Segall représente ici le cou et la tête barbue d’un homme afro-brésilien en utilisant des formes anguleuses. La peau du personnage est peinte dans un ton violet. Pour réaliser ce visage, Segall s’inspire du dessin d’un ancien esclave qu’il a réalisé en 1925. Mais ce personnage symbolise avant tout les esclaves africains arrachés à leur pays et désormais contraints d’exploiter une terre qui leur est étrangère. Les formes du visage évoquent délibérément les masques africains et donc l’origine de cet ancien esclave.

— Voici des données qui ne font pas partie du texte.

(** The fields the edit keyboard offers. *)
Definition offered_field (f : string) : Prop := f = "full_name" \/ f = "contacts".

Definition offered_op (o : Op) : Prop :=
  match o with
  | OpEdit _ f _ => offered_field f
  | _ => True
  end.

(** A violation recording, and a run of recordings against one volunteer. *)
Inductive Recording := Lateness | Warning.

Definition record (volunteer_id : Z) (r : Recording) : M unit :=
  match r with
  | Lateness => add_lateness volunteer_id
  | Warning => add_warning volunteer_id
  end.

Definition record_all (volunteer_id : Z) (rs : list Recording) (w : World) : World :=
  fold_left (fun w r => exec (record volunteer_id r) w) rs w.

(** The number of blacklist rows with a given full_name. *)
Definition entries_for (n : string) (d : DB) : nat :=
  length (List.filter (fun b => String.eqb (b_full_name b) n) (blacklist d)).

(** UNIQUE(full_name) *)
Definition unique_full_name (d : DB) : Prop := NoDup (map b_full_name (blacklist d)).

(** ** Concurrent calls of [add_lateness]

    A call runs on the event loop as a coroutine; another coroutine can run
    at each [await], so between two statements of one call.  A statement is
    one step.  [Task] is what is left of a call: the statement it is about to
    send and the local variables it holds. *)

Module Concurrent.

Inductive Task :=
| Increment (volunteer_id : Z)
| Select (volunteer_id : Z)
| SetStatus (volunteer_id : Z) (row : Volunteer) (total_violations : Z)
| InsertBlacklist (row : Volunteer) (total_violations : Z)
| Done.

Definition start_add_lateness (volunteer_id : Z) : Task := Increment volunteer_id.

(** One statement of the call, with the answer that follows the last one. *)
Definition step (t : Task) : M Task :=
  match t with
  | Increment i =>
      execute_by_id i (Sql.update_where_id incr_lateness i) ;; mret (Select i)
  | Select i =>
      row ← fetch_by_id i (Sql.select_volunteer i);
      match row with
      | None => answer "❌ Волонтёр не найден" ;; mret Done
      | Some row =>
          let total_violations := or0 (v_lateness_count row) + or0 (v_warnings_count row) in
          if ((3 <=? total_violations) && negb (String.eqb (v_status row) "Blacklisted"))%bool
          then mret (SetStatus i row total_violations)
          else
            answer ("⚠ Нарушение зафиксировано: " +:+ v_full_name row +:+ " "
                    +:+ "(Опозданий: " +:+ PyStr.str (v_lateness_count row)
                    +:+ ", Замечаний: " +:+ PyStr.str (v_warnings_count row)
                    +:+ ", Всего: " +:+ PyStr.str total_violations +:+ ")") ;;
            mret Done
      end
  | SetStatus i row total_violations =>
      execute_by_id i (Sql.update_where_id (with_status "Blacklisted") i) ;;
      mret (InsertBlacklist row total_violations)
  | InsertBlacklist row total_violations =>
      execute (Sql.insert_blacklist (v_full_name row) (violations_reason total_violations)) ;;
      answer ("🚨 Волонтёр " +:+ v_full_name row +:+ " внесён в ЧС! ("
              +:+ PyStr.str total_violations +:+ " нарушений)") ;;
      mret Done
  | Done => mret Done
  end.

(** The tasks in flight and the world they share. *)
Definition Pool : Type := list Task * World.

(** The event loop resumes task [k] for one step; an exception ends the call. *)
Definition resume (k : nat) (p : Pool) : Pool :=
  let (tasks, w) := p in
  match tasks !! k with
  | None => p
  | Some t =>
      match step t w with
      | (inr t', w') => (<[k := t']> tasks, w')
      | (inl _, w') => (<[k := Done]> tasks, w')
      end
  end.

(** A schedule names the task resumed at each step. *)
Definition run (schedule : list nat) (p : Pool) : Pool :=
  fold_left (fun p k => resume k p) schedule p.

Definition is_done (t : Task) : bool :=
  match t with Done => true | _ => false end.

Definition all_done (p : Pool) : bool := forallb is_done (fst p).

(** [n] concurrent calls on one volunteer id. *)
Definition calls (n : nat) (volunteer_id : Z) (w : World) : Pool :=
  (repeat (start_add_lateness volunteer_id) n, w).

(** Each call in turn, from its first statement to its last. *)
Fixpoint serial (n : nat) : list nat :=
  match n with
  | O => []
  | S k => (serial k ++ [k; k; k; k])%list
  end.

Definition lateness_of (volunteer_id : Z) (w : World) : option Z :=
  v_lateness_count <$> Sql.select_volunteer volunteer_id (db w).

(** A call has sent its UPDATE ... lateness_count + 1. *)
Definition incremented (t : Task) : bool :=
  match t with Increment _ => false | _ => true end.

Fixpoint incremented_count (tasks : list Task) : Z :=
  match tasks with
  | [] => 0
  | t :: tasks' => (if incremented t then 1 else 0) + incremented_count tasks'
  end.

(** The most steps a call still takes. *)
Definition steps_left (t : Task) : nat :=
  match t with
  | Increment _ => 4
  | Select _ => 3
  | SetStatus _ _ _ => 2
  | InsertBlacklist _ _ => 1
  | Done => 0
  end.

(** A call against the volunteer [i], at any of its steps. *)
Definition call_on (i : Z) (t : Task) : Prop :=
  match t with Increment j => j = i | _ => True end.

(** The pools that [n] calls against [i] go through: the counter of the
    volunteer is ahead of its first value by the number of calls that have
    sent their UPDATE. *)
Definition counted (i l0 : Z) (p : Pool) : Prop :=
  Forall (call_on i) (fst p)
  /\ lateness_of i (snd p) = Some (l0 + incremented_count (fst p)).

End Concurrent.

(** ** Sample data *)

(** One volunteer, Ann, with id 1. *)
Definition ann_world (lateness : Z) (status : string) : World :=
  mkWorld (mkDB [mkVolunteer 1 "Ann" "+1" status lateness 0] [] 2 1)
          (mkFSM None no_data) [].

(** The row after a recording. *)
Definition bump (r : Recording) (v : Volunteer) : Volunteer :=
  match r with
  | Lateness => incr_lateness v
  | Warning => incr_warnings v
  end.

(** Ann's world with the FSM context in a given state. *)
Definition ann_world_in (lateness : Z) (status : string) (st : option State) (d : Data) : World :=
  mkWorld (db (ann_world lateness status)) (mkFSM st d) [].

(** Twelve volunteers, ids 1 to 12. *)
Definition twelve_volunteers : list Volunteer :=
  map (fun i => mkVolunteer i ("V" +:+ PyStr.str i) "+1" "Active" 0 0)
      [1; 2; 3; 4; 5; 6; 7; 8; 9; 10; 11; 12].

Definition twelve_world : World :=
  mkWorld (mkDB twelve_volunteers [] 13 1) (mkFSM None no_data) [].

(** Bob, blacklisted by hand after his row was deleted: one blacklist entry. *)
Definition bob_listed_world : World :=
  mkWorld (mkDB [] [mkBlacklistEntry 1 "Bob" "no show"] 2 2) (mkFSM None no_data) [].

(** ** Reading a rendered page *)

(** The table a row comes from, named as [show_records] names it. *)
Definition kind_of (r : Row) : string :=
  match r with
  | VolunteerRow _ => "volunteers"
  | BlacklistRow _ => "blacklist"
  end.

Definition line_of (r : Row) : string :=
  match r with
  | VolunteerRow v => volunteer_line v
  | BlacklistRow b => blacklist_line b
  end.

Definition lines_of (rows : list Row) : string :=
  fold_right (fun r acc => line_of r +:+ acc) "" rows.

(** A keyboard has a button with the given label. *)
Definition has_control (label : string) (kb : InlineKeyboardMarkup) : bool :=
  existsb (existsb (fun b => String.eqb (text b) label)) kb.

Definition previous_label : string := "⬅️ Назад".
Definition next_label : string := "➡️ Вперёд".

(** The buttons of a keyboard that carry a pagination token. *)
Definition page_buttons (kb : InlineKeyboardMarkup) : list InlineKeyboardButton :=
  List.filter (fun b => PyStr.contains "_page_" (callback_data b)) (concat kb).

(** total_pages as [show_records] computes it. *)
Definition total_pages_of (rows : list Row) : Z :=
  (Z.of_nat (length rows) + PAGE_SIZE - 1) / PAGE_SIZE.

(** ** Well-formed ledger states *)

(** The invariant on one row, given the manually blacklisted ids. *)
Definition row_ok (manual : gset Z) (v : Volunteer) : Prop :=
  v_status v = "Blacklisted" <-> (3 <= total_violations_of v \/ v_id v ∈ manual).

(** What the SERIAL primary key gives: the ids in use are distinct and below
    the next value of the sequence; a manual blacklisting was carried out on
    ids that were in use. *)
Definition well_formed (s : World * gset Z) : Prop :=
  let d := db (fst s) in
  Forall (fun v => v_id v < volunteers_id_seq d) (volunteers d)
  /\ (forall i, i ∈ snd s -> i < volunteers_id_seq d)
  /\ NoDup (map v_id (volunteers d))
  /\ Forall (row_ok (snd s)) (volunteers d).

(** ** The row after a recording and its check *)

(** The row of the volunteer after one recording: the counter is
    incremented, and the status is set when the check finds three violations
    on a row that is not blacklisted. *)
Definition recorded (r : Recording) (v : Volunteer) : Volunteer :=
  let v' := bump r v in
  if ((3 <=? total_violations_of v') && negb (String.eqb (v_status v') "Blacklisted"))%bool
  then with_status "Blacklisted" v'
  else v'.

(** The number of recordings of each kind in a run. *)
Definition latenesses (rs : list Recording) : Z :=
  Z.of_nat (length (List.filter (fun r => match r with Lateness => true | Warning => false end) rs)).

Definition warnings (rs : list Recording) : Z :=
  Z.of_nat (length (List.filter (fun r => match r with Warning => true | Lateness => false end) rs)).

(** ** Reading decimal text *)




(** ** Sessions whose state has what it needs *)

(** The keys a step reads are in the data when the context is in that step:
    [volunteer_id] in the reason step, in the field step and in the
    confirmation step, [full_name] in the contact step. *)
Definition consistent (f : FSMContext) : Prop :=
  match fsm_state f with
  | Some BlacklistDirect_waiting_for_reason
  | Some EditVolunteer_waiting_for_field
  | Some DeleteVolunteer_confirm_delete => data_volunteer_id (fsm_data f) <> None
  | Some AddVolunteer_waiting_for_contact => data_full_name (fsm_data f) <> None
  | _ => True
  end.

(** ** Calls in flight *)

(** A call against the volunteer [i], at any of its steps. *)
Definition targets (i : Z) (t : Concurrent.Task) : Prop :=
  match t with
  | Concurrent.Increment j | Concurrent.Select j | Concurrent.SetStatus j _ _ => j = i
  | _ => True
  end.

(** A call that has its check, or the status update the check decided on,
    still to run. *)
Definition check_pending (t : Concurrent.Task) : bool :=
  match t with
  | Concurrent.Increment _ | Concurrent.Select _ | Concurrent.SetStatus _ _ _ => true
  | _ => false
  end.

(** A volunteer with three violations or more is blacklisted, or a call in
    flight is still to see to it. *)
Definition promotion_on_its_way (i : Z) (p : Concurrent.Pool) : Prop :=
  Forall (targets i) (fst p)
  /\ exists v, Sql.select_volunteer i (db (snd p)) = Some v
               /\ (v_status v = "Blacklisted" \/ total_violations_of v < 3
                   \/ existsb check_pending (fst p) = true).

(** * Properties *)

(** ** Statements and the monad *)

Ltac run_m :=
  unfold exec, add_lateness, add_warning, add_direct_blacklist, check_and_blacklist,
         add_volunteer, main_menu_prompt, py_int, getitem,
         fetch_by_id, execute_by_id, delete_by_id, bind_int4,
         answer, answer_kb, edit_text, edit_text_kb, send, execute, fetch,
         get_state, set_state, get_data, update_data, clear, raise,
         try_finally, try_except_ValueError,
         mbind, M_bind, mret, M_ret in *;
  cbn [fst snd db fsm sent fsm_state fsm_data] in *.

(** The next step of a handler whose first statement has returned. *)
Ltac step_m := cbv beta iota; cbn [fst snd db fsm sent fsm_state fsm_data].

Lemma or0_id (x : Z) : or0 x = x.
Proof. unfold or0. destruct (Z.eqb_spec x 0); congruence. Qed.

(** *** Binding an id *)

Lemma is_id_select (i : Z) (d : DB) :
  is_id i d = match Sql.select_volunteer i d with Some _ => true | None => false end.
Proof.
  unfold is_id, Sql.select_volunteer.
  induction (volunteers d) as [|v vs IH]; [reflexivity|].
  cbn [existsb find]. destruct (v_id v =? i); [reflexivity | exact IH].
Qed.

Segall peint l’homme entouré de feuilles de bananier luxuriantes dans des tons verts et bleus. Les formes sont géométriques et réduites et toutes les feuilles sont divisées en segments de différentes couleurs. Cela crée une structure diversifiée qui permet de rendre quasiment palpables les épaisses broussailles de la bananeraie qui prend ici les allures d’une jungle.
Pour ce langage pictural stylisé, Segall s’inspire de tendances de l’art moderne européen, et en particulier du cubisme. Il parvient avec habileté à créer une synergie entre ce style et les thèmes sociaux brésiliens que sont l’histoire de l’esclavage, le colonialisme et les plantations. Il poursuit également son exploration personnelle des thématiques autour de l’étranger et de l’altérité.
En 1928, cette toile est achetée par la Pinacoteca do Estado in São Paulo, ce qui fait d’elle la première toile moderniste à rejoindre une collection publique brésilienne.